Description: This is the third edition of the most comprehensive and complete textbook of hematopoietic stem cell transplantation (HSCT) available. The second edition was published in 1999.
Purpose: The breadth of knowledge in the field of HSCT has increased significantly over the last five years. The purpose is to thoroughly revise the previous edition so that this information is documented and critically evaluated. These are important objectives that ensure the book's relevance. The addition of several new chapters along with revamping of other chapters has made the book complete, comprehensive, and reasonably current, and has fulfilled the editors' stated objectives.
Audience: The book is primarily targeted at physicians and scientists working in the field of HSCT. Trainees in the field as well as physicians from other specialties who interact with transplant physicians are also likely to find relevant chapters useful as a reference source. Its sheer size and depth precludes it from being used as a book one could sit down with and read from cover to cover to get an idea of HSCT. There have been miniguides in the past which have enabled this, and these may still be the primary source of knowledge to those who are not directly working in the field. The editors credible authorities who are world renowned. Most contributors are also well known in the field.
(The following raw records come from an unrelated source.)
(** ** Witnesses

    Two receives, one of them filled by a packet, and two sends of which the
    data mover takes the first one later; a poll takes what is done. *)

Definition run0 : vnic (list Z) := demo_vnic [- EINPROGRESS; 0].
Definition run1 : vnic (list Z) := after (bgvrnic_post_recv 1 [demo_recv 7 0x1000 10; demo_recv 8 0x1010 8]) run0.
Definition run2 : vnic (list Z) := after (mu_recv_cb (demo_packet 0 [11; 12; 13]) (DataBytes [11; 12; 13])) run1.
Definition run_sends := [demo_send 21 0x1000 4 IB_WR_SEND; demo_send 22 0x1008 4 IB_WR_RDMA_WRITE].
Definition run3 : vnic (list Z) := after (bgvrnic_post_send 1 run_sends) run2.
Definition run4 : vnic (list Z) := after (bgvrnic_poll_cq 2 1) run3.
Definition run_wc : ib_wc := mkWc 7 0 IB_WC_RECV 0 3 1 17 None.

Lemma run0_wf : vwf run0.
Proof.
  intros q qp E. unfold run0, demo_vnic in E. cbn in E. apply lookup_singleton_Some in E as [<- <-].
  split; [constructor|constructor|by eexists|by eexists|by intros a Ha%not_elem_of_nil|by intros a Ha%not_elem_of_nil].
Qed.
Lemma demo_run : run 1 run0 ([] ++ [demo_recv 7 0x1000 10; demo_recv 8 0x1010 8]) ([] ++ run_sends) ([] ++ map (pair 2) [run_wc]) run4.
Proof.
  apply (run_poll 1 run0 _ _ _ run3 2 1 [run_wc]); [|by vm_compute].
  apply (run_post_send 1 run0 _ _ _ run2 1 run_sends (0, None)); [|by vm_compute].
  apply (run_recv 1 run0 _ _ _ run1 (demo_packet 0 [11; 12; 13]) (DataBytes [11; 12; 13]) 0); [|by vm_compute].
  apply (run_post_recv 1 run0 [] [] [] run0 1 [demo_recv 7 0x1000 10; demo_recv 8 0x1010 8] (0, None)); [|by vm_compute].
  apply run_start.
Qed.

Lemma demo_granted (v v' : vnic (list Z)) : all_granted v v'.
Proof. by intros n _ [used [=]]. Qed.

(** The same receives when the kernel has no memory for the first
    completion: request 7 is lost. *)
Definition lost1 : vnic (list Z) := after (bgvrnic_post_recv (K := demo_kernel_without 4) 1 [demo_recv 7 0x1000 10; demo_recv 8 0x1010 8]) run0.
Definition lost2 : vnic (list Z) := after (mu_recv_cb (K := demo_kernel_without 4) (demo_packet 0 [11; 12; 13]) (DataBytes [11; 12; 13])) lost1.
Lemma lost_run : run (K := demo_kernel_without 4) 1 run0 ([] ++ [demo_recv 7 0x1000 10; demo_recv 8 0x1010 8]) [] [] lost2.
Proof.
  apply (run_recv (K := demo_kernel_without 4) 1 run0 _ _ _ lost1 (demo_packet 0 [11; 12; 13]) (DataBytes [11; 12; 13]) 0); [|by vm_compute].
  apply (run_post_recv (K := demo_kernel_without 4) 1 run0 [] [] [] run0 1 [demo_recv 7 0x1000 10; demo_recv 8 0x1010 8] (0, None)); [|by vm_compute].
  apply run_start.
Qed.
(** A receive whose completion gets no memory is neither completed nor
    queued any more. *)
Lemma receive_lost : run (K := demo_kernel_without 4) 1 run0 [demo_recv 7 0x1000 10; demo_recv 8 0x1010 8] [] [] lost2 /\ rlog 1 lost2 = [8].
Proof. split; [exact lost_run|by vm_compute]. Qed.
Features: The book covers every conceivable topic related to HSCT such as hematopoietic stem cells and their biology, pharmacology of high-dose therapy, complications and their management, and clinical results. Additional chapters on history, statistics, transplant registries, regulatory issues, nursing aspects, ethics, and patient issues such as quality of life add up to a total of 110 chapters. All chapters are informative and some are excellent. Of particular note is the one on gastrointestinal and hepatic complications by Strasser and McDonald. At 42 pages, over 700 references, and several practically useful flow charts, it is the most outstanding account of this complex subject I have seen. There is significant redundancy in some of the chapters covering clinical results for specific diseases where much space and a very large number of references have been devoted to a description of the underlying disease itself something that probably has no place in a specialized textbook. It is also debatable whether in utero transplantation merits a chapter of its own. Do "Histocompatibility" and "Functional evolution of the major histocompatibility complex" need to be separate chapters? However, these are minor concerns that do not detract from the utility of the book.
Assessment: Overall, the book is excellent and offers a breadth and depth of knowledge of the field that only one other book can match. The noteworthy competitor is Clinical Bone Marrow and Blood Stem Cell Transplantation by Atkinson, et al. (Cambridge University Press, 2004). The Atkinson work has a considerably more international perspective whereas the Thomas book is almost completely limited to North America. The first two editions of the Atkinson work were smaller and therefore friendlier. The third editions of both books are equally lengthy. This edition is sufficiently different from the previous one because of evolution of the field and comprehensive coverage of the changes to justify replacing the second edition.